## ASSIGNMENT
Each line from the one with "change (header_text_of (k, v))" to the final line of the data must be reproduced exactly, and no other line may appear.
————
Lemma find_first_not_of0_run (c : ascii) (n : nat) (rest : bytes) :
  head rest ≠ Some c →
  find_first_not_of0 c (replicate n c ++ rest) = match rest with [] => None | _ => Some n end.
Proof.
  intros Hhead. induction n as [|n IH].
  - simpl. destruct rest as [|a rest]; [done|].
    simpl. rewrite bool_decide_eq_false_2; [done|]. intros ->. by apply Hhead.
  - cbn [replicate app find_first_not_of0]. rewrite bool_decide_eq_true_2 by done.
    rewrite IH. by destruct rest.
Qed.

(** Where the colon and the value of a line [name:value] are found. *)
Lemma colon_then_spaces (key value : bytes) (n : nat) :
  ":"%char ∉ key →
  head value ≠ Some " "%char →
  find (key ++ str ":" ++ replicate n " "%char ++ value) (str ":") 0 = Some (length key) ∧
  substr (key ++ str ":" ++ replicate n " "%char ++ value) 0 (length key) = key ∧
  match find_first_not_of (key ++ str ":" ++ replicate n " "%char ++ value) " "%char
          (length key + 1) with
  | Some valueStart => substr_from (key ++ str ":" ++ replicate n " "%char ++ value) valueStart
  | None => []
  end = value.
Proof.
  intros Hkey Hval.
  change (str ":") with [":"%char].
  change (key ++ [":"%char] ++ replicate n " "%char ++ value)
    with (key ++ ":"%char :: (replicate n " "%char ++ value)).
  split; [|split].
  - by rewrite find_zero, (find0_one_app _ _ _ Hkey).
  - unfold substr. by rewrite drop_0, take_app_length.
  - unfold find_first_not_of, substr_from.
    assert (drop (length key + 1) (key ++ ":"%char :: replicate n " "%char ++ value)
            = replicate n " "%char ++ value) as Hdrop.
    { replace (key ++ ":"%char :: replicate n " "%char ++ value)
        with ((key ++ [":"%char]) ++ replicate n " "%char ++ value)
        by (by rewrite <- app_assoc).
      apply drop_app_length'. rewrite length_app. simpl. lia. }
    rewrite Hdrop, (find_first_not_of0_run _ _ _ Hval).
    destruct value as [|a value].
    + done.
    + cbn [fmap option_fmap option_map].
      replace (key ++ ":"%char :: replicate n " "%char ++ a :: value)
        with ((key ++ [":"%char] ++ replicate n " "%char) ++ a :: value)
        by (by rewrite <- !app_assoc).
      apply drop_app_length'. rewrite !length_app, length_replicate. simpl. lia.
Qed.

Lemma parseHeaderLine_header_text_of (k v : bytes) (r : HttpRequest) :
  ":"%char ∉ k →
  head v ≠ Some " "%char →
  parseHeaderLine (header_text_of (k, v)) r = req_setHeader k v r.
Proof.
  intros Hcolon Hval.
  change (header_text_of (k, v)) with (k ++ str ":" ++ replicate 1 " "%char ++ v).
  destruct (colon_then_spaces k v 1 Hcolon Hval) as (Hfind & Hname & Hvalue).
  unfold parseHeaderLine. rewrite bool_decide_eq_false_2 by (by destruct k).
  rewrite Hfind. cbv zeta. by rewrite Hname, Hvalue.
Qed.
————
## RESPONSE TO THIS EXERCISE
  change (header_text_of (k, v)) with (k ++ str ":" ++ replicate 1 " "%char ++ v).
  destruct (colon_then_spaces k v 1 Hcolon Hval) as (Hfind & Hname & Hvalue).
  unfold parseHeaderLine. rewrite bool_decide_eq_false_2 by (by destruct k).
  rewrite Hfind. cbv zeta. by rewrite Hname, Hvalue.
Qed.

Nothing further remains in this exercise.